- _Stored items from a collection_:
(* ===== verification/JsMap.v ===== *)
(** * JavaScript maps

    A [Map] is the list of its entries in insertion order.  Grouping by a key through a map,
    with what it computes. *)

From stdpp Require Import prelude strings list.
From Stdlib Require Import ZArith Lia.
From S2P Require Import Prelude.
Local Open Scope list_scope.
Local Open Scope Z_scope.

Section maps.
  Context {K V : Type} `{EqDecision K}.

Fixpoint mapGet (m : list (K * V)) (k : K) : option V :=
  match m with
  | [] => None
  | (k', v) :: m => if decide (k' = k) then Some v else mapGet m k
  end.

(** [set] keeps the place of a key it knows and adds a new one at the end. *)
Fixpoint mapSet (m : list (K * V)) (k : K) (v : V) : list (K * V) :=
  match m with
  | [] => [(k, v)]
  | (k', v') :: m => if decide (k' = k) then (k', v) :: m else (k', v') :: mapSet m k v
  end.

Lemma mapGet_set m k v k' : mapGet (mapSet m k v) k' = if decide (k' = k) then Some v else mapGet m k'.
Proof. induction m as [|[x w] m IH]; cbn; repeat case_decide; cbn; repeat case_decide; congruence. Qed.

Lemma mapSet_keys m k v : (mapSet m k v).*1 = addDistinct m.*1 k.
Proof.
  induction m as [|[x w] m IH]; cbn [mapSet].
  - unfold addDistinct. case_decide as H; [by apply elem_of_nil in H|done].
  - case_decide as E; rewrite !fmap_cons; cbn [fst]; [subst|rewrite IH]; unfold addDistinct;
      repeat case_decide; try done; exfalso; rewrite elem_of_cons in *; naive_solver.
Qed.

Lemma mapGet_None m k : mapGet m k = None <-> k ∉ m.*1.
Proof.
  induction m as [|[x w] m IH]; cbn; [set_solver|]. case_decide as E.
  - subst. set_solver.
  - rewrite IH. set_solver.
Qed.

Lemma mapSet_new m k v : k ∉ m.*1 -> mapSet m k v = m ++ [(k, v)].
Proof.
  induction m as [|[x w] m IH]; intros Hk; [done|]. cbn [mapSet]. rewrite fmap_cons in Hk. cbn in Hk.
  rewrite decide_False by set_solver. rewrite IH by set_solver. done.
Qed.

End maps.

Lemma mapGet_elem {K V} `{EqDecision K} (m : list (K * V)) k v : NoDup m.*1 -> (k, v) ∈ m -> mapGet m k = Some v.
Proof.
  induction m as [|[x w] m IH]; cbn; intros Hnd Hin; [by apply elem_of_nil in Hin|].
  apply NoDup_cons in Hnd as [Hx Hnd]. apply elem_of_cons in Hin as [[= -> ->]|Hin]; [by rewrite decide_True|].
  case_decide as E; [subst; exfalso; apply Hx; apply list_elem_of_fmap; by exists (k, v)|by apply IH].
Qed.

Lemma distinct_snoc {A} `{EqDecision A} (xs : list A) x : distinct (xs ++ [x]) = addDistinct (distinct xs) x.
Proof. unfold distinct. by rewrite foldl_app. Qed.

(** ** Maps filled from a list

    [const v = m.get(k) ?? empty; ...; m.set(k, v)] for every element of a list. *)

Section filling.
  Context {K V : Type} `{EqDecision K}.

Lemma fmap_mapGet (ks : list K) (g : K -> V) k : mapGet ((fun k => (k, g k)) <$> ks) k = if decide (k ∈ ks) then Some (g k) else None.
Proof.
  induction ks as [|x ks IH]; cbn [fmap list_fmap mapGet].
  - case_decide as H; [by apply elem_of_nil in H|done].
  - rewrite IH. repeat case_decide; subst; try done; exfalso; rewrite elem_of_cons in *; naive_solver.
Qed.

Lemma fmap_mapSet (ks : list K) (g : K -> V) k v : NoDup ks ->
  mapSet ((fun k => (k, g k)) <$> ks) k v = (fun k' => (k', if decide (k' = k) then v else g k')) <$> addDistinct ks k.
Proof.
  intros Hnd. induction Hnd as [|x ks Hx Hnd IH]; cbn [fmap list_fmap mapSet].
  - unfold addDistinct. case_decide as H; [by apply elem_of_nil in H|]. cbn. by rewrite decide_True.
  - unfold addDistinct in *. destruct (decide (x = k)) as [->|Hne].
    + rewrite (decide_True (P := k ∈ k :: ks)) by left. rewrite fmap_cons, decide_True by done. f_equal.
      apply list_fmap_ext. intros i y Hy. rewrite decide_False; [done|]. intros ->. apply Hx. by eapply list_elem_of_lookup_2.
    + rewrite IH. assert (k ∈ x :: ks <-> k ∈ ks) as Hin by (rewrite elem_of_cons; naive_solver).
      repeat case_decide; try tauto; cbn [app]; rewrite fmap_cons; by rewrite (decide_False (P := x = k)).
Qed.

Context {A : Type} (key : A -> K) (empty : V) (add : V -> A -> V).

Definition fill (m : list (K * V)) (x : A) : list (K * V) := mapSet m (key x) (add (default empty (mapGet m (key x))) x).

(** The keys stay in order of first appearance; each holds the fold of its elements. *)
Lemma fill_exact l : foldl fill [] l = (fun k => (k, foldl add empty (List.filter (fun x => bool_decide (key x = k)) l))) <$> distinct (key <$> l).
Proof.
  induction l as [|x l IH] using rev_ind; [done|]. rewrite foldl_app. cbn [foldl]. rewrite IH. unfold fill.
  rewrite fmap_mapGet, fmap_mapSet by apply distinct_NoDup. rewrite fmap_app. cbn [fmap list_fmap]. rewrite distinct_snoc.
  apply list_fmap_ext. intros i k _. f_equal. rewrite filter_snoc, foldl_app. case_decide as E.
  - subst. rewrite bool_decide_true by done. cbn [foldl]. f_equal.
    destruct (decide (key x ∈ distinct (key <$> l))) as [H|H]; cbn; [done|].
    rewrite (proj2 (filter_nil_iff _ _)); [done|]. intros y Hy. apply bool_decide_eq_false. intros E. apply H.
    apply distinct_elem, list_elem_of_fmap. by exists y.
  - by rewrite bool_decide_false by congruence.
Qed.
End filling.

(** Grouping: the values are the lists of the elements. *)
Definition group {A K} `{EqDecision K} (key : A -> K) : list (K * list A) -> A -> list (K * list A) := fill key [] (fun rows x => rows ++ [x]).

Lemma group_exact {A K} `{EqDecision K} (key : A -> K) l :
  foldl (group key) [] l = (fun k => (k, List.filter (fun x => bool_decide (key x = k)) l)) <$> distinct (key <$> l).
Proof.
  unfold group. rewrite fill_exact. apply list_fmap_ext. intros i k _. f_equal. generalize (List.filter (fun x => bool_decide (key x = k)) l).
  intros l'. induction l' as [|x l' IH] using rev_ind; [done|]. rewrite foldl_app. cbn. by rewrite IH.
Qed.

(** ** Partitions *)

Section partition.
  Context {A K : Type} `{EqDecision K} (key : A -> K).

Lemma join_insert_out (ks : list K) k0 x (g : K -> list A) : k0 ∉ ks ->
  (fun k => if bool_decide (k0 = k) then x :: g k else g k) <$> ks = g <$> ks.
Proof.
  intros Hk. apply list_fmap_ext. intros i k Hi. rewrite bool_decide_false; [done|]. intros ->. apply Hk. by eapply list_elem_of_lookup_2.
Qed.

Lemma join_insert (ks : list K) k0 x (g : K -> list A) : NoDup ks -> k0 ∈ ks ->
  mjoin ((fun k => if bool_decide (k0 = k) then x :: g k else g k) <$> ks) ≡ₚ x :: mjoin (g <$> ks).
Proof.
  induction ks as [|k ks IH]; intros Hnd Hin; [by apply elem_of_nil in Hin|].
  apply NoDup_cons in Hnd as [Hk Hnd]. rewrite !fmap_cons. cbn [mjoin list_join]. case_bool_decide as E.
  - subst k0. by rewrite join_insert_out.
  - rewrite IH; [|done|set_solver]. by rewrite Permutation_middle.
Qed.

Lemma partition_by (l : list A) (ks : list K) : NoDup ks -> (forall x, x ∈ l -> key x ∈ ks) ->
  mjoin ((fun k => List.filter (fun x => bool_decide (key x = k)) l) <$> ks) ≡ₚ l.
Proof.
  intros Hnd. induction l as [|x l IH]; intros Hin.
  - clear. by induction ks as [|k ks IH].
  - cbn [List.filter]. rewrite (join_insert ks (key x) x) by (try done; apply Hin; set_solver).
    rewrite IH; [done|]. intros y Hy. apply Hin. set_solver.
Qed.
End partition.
==
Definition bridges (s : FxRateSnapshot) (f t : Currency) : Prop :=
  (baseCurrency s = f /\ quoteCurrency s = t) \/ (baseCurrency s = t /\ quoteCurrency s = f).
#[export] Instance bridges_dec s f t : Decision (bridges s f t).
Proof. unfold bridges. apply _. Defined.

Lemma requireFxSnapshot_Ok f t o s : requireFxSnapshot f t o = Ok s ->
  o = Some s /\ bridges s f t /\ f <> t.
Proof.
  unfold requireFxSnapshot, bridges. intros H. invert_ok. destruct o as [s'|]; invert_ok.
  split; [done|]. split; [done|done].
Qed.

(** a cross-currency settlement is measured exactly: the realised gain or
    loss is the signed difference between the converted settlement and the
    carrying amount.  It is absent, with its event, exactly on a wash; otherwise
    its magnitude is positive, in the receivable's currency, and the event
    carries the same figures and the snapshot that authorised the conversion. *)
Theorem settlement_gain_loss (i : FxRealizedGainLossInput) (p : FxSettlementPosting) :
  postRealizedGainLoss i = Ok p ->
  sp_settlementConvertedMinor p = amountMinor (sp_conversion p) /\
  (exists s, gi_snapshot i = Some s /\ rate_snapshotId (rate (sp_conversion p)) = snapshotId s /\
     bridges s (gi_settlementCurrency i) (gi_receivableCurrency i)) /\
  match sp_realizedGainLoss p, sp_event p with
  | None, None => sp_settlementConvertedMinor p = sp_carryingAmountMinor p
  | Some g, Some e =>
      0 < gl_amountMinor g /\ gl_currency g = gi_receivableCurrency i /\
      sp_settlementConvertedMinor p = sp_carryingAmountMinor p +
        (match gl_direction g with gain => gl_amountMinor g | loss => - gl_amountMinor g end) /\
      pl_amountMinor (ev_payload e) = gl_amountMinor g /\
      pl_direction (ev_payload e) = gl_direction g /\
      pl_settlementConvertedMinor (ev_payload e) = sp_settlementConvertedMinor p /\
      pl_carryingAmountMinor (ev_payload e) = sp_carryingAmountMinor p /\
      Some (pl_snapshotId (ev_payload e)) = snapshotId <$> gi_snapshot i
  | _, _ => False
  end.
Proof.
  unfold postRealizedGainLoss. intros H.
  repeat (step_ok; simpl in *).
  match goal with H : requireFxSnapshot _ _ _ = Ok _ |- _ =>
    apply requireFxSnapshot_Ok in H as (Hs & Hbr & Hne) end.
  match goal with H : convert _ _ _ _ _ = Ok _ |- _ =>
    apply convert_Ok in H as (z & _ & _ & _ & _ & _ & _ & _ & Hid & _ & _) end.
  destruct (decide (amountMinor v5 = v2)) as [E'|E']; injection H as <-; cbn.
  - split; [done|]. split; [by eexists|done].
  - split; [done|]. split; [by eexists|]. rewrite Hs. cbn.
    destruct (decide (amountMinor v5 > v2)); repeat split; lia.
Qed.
...
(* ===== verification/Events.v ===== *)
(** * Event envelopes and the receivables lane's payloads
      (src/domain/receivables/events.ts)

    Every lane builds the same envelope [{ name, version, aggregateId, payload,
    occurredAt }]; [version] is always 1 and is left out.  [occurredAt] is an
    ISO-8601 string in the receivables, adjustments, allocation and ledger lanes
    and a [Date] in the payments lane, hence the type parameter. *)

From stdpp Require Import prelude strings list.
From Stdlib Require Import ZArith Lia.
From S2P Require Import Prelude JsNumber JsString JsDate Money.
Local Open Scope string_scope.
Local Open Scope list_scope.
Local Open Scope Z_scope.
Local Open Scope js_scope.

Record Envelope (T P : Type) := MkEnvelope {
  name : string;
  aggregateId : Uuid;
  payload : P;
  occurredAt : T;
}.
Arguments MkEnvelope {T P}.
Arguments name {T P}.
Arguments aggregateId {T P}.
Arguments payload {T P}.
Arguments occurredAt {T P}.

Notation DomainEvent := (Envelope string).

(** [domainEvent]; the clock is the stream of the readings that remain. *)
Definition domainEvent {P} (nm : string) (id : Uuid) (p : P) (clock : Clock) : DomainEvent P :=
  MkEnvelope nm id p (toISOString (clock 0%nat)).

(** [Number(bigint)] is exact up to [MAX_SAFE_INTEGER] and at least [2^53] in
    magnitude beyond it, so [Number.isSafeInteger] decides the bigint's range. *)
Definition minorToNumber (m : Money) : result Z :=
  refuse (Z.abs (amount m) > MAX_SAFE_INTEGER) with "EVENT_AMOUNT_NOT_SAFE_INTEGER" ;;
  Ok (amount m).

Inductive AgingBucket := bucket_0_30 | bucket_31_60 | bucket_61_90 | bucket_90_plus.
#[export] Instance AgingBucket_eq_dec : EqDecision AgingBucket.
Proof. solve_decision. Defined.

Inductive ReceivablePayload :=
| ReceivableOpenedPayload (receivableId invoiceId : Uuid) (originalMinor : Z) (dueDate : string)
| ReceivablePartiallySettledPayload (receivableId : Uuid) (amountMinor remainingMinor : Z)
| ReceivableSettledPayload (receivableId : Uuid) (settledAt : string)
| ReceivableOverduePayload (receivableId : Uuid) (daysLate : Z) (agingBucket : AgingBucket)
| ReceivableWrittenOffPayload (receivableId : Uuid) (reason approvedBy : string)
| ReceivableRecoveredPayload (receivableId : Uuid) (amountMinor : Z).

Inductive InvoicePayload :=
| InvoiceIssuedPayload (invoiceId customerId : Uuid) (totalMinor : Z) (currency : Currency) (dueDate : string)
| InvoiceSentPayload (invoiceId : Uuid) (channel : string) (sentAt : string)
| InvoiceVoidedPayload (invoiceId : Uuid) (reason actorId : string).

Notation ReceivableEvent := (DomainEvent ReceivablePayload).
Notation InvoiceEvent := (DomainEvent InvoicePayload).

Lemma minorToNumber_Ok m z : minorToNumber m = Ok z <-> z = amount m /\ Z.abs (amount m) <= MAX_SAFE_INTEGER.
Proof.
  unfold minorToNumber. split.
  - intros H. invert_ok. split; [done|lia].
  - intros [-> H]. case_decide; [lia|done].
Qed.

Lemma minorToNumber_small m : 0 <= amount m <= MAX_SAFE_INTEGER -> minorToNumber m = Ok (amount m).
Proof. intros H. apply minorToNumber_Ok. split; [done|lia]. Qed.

- _Problem statement_: When the line with "(rewrite elem_of_cons; naive_solver)." is reached in the data above, begin copying, and stop after the line with "(add : V -> A -> V)."; copy each line exactly, both ends included.

- _Written solution_:
    + rewrite IH. assert (k ∈ x :: ks <-> k ∈ ks) as Hin by (rewrite elem_of_cons; naive_solver).
      repeat case_decide; try tauto; cbn [app]; rewrite fmap_cons; by rewrite (decide_False (P := x = k)).
Qed.

Context {A : Type} (key : A -> K) (empty : V) (add : V -> A -> V).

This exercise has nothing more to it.